== Task description ==
Below are the records; give again exactly the line with "its hasher, in", the line with "Definition HEADER_END : string", and each line that lies between them, and nothing besides.

== Data ==
(* ===== verification/Archive.v ===== *)
(** * Native archives

    [src/native_archive.rs]: the structural identity of GNU and BSD [ar] archives, the
    closed check of Windows runtime archives, and the member listing.  An archive is
    its bytes.  The digest of an identity is [blake3] of the bytes the source feeds
    its hasher, in order.  Counters of members are bounded by the number of bytes and
    kept unbounded; offsets are checked at the width of [usize]. *)

From S2P Require Import Prelude Strings Codec Bytes Regions ObjectGates.
#[local] Open Scope string_scope.
#[local] Open Scope Z_scope.

Definition AR_MAGIC : string := "!<arch>" ++ String newline "".
Definition THIN_MAGIC : string := "!<thin>" ++ String newline "".
Definition AR_HEADER_LEN : Z := 60.
(** A tag with its terminating NUL. *)
Definition tag (s : string) : string := s ++ String "000" "".
Definition GNU_DOMAIN : string := tag "kache.native-ar.gnu.member-identity.v2".
Definition BSD_DOMAIN : string := tag "kache.native-ar.bsd.member-identity.v2".
Definition HEADER_END : string := "`" ++ String newline "".

Record ArchiveIdentity := { digest : string; macho_dwarf_members : bool }.
Record ArchiveMember := { am_name : string; am_short_import : bool }.
Inductive Member := SymbolTable | LongNameTable | Object.
#[global] Instance Member_eq_dec : EqDecision Member.
Proof. solve_decision. Defined.
Inductive ArTimestamp := Decimal (t : Z) | Blank.
Inductive RuntimeArchiveIndex := Gnu32 | CoffSecond.

(** [str::trim_end] *)
Definition trim_end (s : string) : string := unchars (rev (drop_while char_ws (rev (chars s)))).
(** [u64::to_le_bytes] of a length or number *)
Definition le64 (v : Z) : string := to_le_bytes 8 v.

Section Archive.
Context `{Usize}.
Variable blake3_hex : string -> string.
(* ===== verification/ArchiveWitness.v ===== *)
(** * Concrete archives and objects

    The smallest ELF, Mach-O and COFF objects the gates accept, archives of them, and
    the theorems about archives applied to these. *)

From S2P Require Import Prelude Strings Codec Bytes ObjectGates GateSound Archive ArchiveIdentity ClosedArchive.
#[local] Open Scope string_scope.
#[local] Open Scope Z_scope.
#[local] Instance demo_width : Usize := usize64.

Fixpoint fill (c : ascii) (n : nat) : string := match n with O => "" | S n => String c (fill c n) end.
Definition nuls (n : nat) : string := fill "000" n.
Definition u16le (z : Z) : string := to_le_bytes 2 z.
Definition u32le (z : Z) : string := to_le_bytes 4 z.
Definition u64le (z : Z) : string := to_le_bytes 8 z.
Definition pad (n : nat) (s : string) : string := s ++ fill " " (n - String.length s).
Definition fixed (s : string) : string := s ++ nuls (16 - String.length s).
(** A member with its header. *)
Definition member (name uid data : string) : string :=
  pad 16 name ++ pad 12 "0" ++ pad 6 uid ++ pad 6 "0" ++ pad 8 "644" ++ pad 10 (fmt_dec (slen data)) ++ HEADER_END
  ++ data ++ (if Z.land (slen data) 1 =? 0 then "" else String newline "").

(** ** ELF *)

Definition demo_elf : string :=
  String "127" "ELF" ++ String "002" (String "001" (String "001" "")) ++ nuls 9
  ++ u16le 1 ++ u16le 62 ++ u32le 1 ++ nuls 16 ++ u64le 64 ++ u32le 0 ++ u16le 64 ++ nuls 4 ++ u16le 64 ++ u16le 2 ++ u16le 1
  ++ nuls 64
  ++ u32le 1 ++ u32le 3 ++ nuls 16 ++ u64le 192 ++ u64le 11 ++ nuls 24
  ++ nuls 1 ++ ".shstrtab" ++ nuls 1.
Lemma demo_elf_accepted : is_known_elf_relocatable_object demo_elf = Ok true.
Proof. vm_compute. reflexivity. Qed.
Lemma elf_gate_sound_witness :
  exists e class l names,
    byte_value demo_elf 5 = Ok (match e with Little => 1 | Big => 2 end) /\ byte_value demo_elf 4 = Ok class
    /\ endian_u16 e demo_elf 16 = Ok 1 /\ elf_layout demo_elf e class = Ok l /\ 0 < el_section_count l
    /\ elf_names demo_elf e class l names
    /\ forall i, 0 <= i < el_section_count l ->
       exists header, elf_section demo_elf l i = Ok header /\ plain_section demo_elf names e class header.
Proof. exact (elf_gate_sound demo_elf demo_elf_accepted). Defined.

(** ** Mach-O *)

(** A DWARF section without contents, and one symbol. *)
Definition demo_macho : string :=
  MAGIC_64_LE ++ u32le 0x01000007 ++ u32le 3 ++ u32le 1 ++ u32le 2 ++ u32le 176 ++ nuls 8
  ++ u32le LC_SEGMENT_64 ++ u32le 152 ++ nuls 16 ++ nuls 32 ++ nuls 8 ++ u32le 1 ++ nuls 4
  ++ fixed "__debug_info" ++ fixed "__DWARF" ++ nuls 32 ++ u32le S_ATTR_DEBUG ++ nuls 12
  ++ u32le LC_SYMTAB ++ u32le 24 ++ u32le 208 ++ u32le 1 ++ u32le 224 ++ u32le 4
  ++ u32le 1 ++ String "001" "" ++ nuls 11
  ++ nuls 1 ++ "f" ++ nuls 2.
Lemma demo_macho_accepted : parse_known_no_debug_macho_object demo_macho = Ok true.
Proof. vm_compute. reflexivity. Qed.
Lemma macho_gate_sound_witness :
  exists e (is_64 : bool) cmds end_ t,
    (magic ← slice demo_macho 0 4; macho_shape magic) = Some (e, is_64)
    /\ usize_u32 e demo_macho 16 = Ok (Z.of_nat (length cmds))
    /\ usize_u32 e demo_macho 20 = Ok (end_ - (if is_64 then 32 else 28))
    /\ layout (command_at demo_macho e) (if is_64 then 32 else 28) cmds end_
    /\ (forall c, c ∈ cmds -> is_segment c.1 = true -> exists d, sections_ok e is_64 c.2 d)
    /\ (true = true <-> exists c, c ∈ cmds /\ is_segment c.1 = true /\ sections_ok e is_64 c.2 true)
    /\ (exists c, c ∈ cmds /\ c.1 = LC_SYMTAB /\ symtab_of e c.2 t)
    /\ forall i, 0 <= i < ms_nsyms t -> exists type, symbol_type demo_macho is_64 t i = Ok type /\ Z.land type N_STAB = 0.
Proof. exact (macho_gate_sound demo_macho true demo_macho_accepted). Defined.

(** ** Identities *)

(** Two archives of the same members that other users made. *)
Definition demo_archive (uid : string) : string := AR_MAGIC ++ member "a.o/" uid demo_elf ++ member "b.o/" uid demo_macho.
Definition demo_id (uid : string) : result ReadError ArchiveIdentity :=
  portable_static_archive_identity toy_hex (demo_archive uid).
Definition demo_identity_0 : ArchiveIdentity := Eval vm_compute in
  match demo_id "0" with Ok i => i | Err _ => {| digest := ""; macho_dwarf_members := false |} end.
Lemma demo_archive_0 : portable_static_archive_identity toy_hex (demo_archive "0") = Ok demo_identity_0.
Proof. vm_compute. reflexivity. Qed.
Lemma demo_archive_1 : portable_static_archive_identity toy_hex (demo_archive "501") = Ok demo_identity_0.
Proof. vm_compute. reflexivity. Qed.
Lemma demo_archives_hash_alike : hashed_bytes (demo_archive "0") = hashed_bytes (demo_archive "501").
Proof. vm_compute. reflexivity. Qed.
Lemma archive_identity_exact_witness :
  (digest demo_identity_0 = digest demo_identity_0 <->
   exists a, reads_as (demo_archive "0") a /\ reads_as (demo_archive "501") a)
  /\ (digest demo_identity_0 = digest demo_identity_0 ->
      macho_dwarf_members demo_identity_0 = macho_dwarf_members demo_identity_0).
Proof.
  exact (archive_identity_exact toy_hex (demo_archive "0") (demo_archive "501") demo_identity_0 demo_identity_0
           demo_archive_0 demo_archive_1 (fun _ => demo_archives_hash_alike)).
Defined.

(** ** Closed archives *)

Definition demo_coff : string :=
  u16le 0x8664 ++ u16le 1 ++ nuls 16
  ++ ".text" ++ nuls 3 ++ nuls 32.
Definition demo_index : string := reverse_bytes (u32le 1) ++ reverse_bytes (u32le 78) ++ "f" ++ nuls 1.
Definition demo_runtime : string := AR_MAGIC ++ member "/" "0" demo_index ++ member "a.obj/" "0" demo_coff.
Lemma demo_runtime_closed : validate_closed_windows_runtime_archive demo_runtime = Ok tt.
Proof. vm_compute. reflexivity. Qed.
Lemma closed_archive_sound_witness :
  exists ms, layout (runtime_at demo_runtime) 8 ms (slen demo_runtime)
    /\ List.filter is_object ms <> []
    /\ (forall m, m ∈ ms -> is_object m = true -> closed_object (rm_data m))
    /\ (length (List.filter is_index ms) <= 2)%nat
    /\ (forall kind data offset, (kind, data) ∈ indexes_of ms -> index_names kind data offset ->
          exists m, m ∈ ms /\ is_object m = true /\ rm_pos m = offset).
Proof. exact (closed_archive_sound demo_runtime demo_runtime_closed). Defined.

== Solution ==
    its hasher, in order.  Counters of members are bounded by the number of bytes and
    kept unbounded; offsets are checked at the width of [usize]. *)

From S2P Require Import Prelude Strings Codec Bytes Regions ObjectGates.
#[local] Open Scope string_scope.
#[local] Open Scope Z_scope.

Definition AR_MAGIC : string := "!<arch>" ++ String newline "".
Definition THIN_MAGIC : string := "!<thin>" ++ String newline "".
Definition AR_HEADER_LEN : Z := 60.
(** A tag with its terminating NUL. *)
Definition tag (s : string) : string := s ++ String "000" "".
Definition GNU_DOMAIN : string := tag "kache.native-ar.gnu.member-identity.v2".
Definition BSD_DOMAIN : string := tag "kache.native-ar.bsd.member-identity.v2".
Definition HEADER_END : string := "`" ++ String newline "".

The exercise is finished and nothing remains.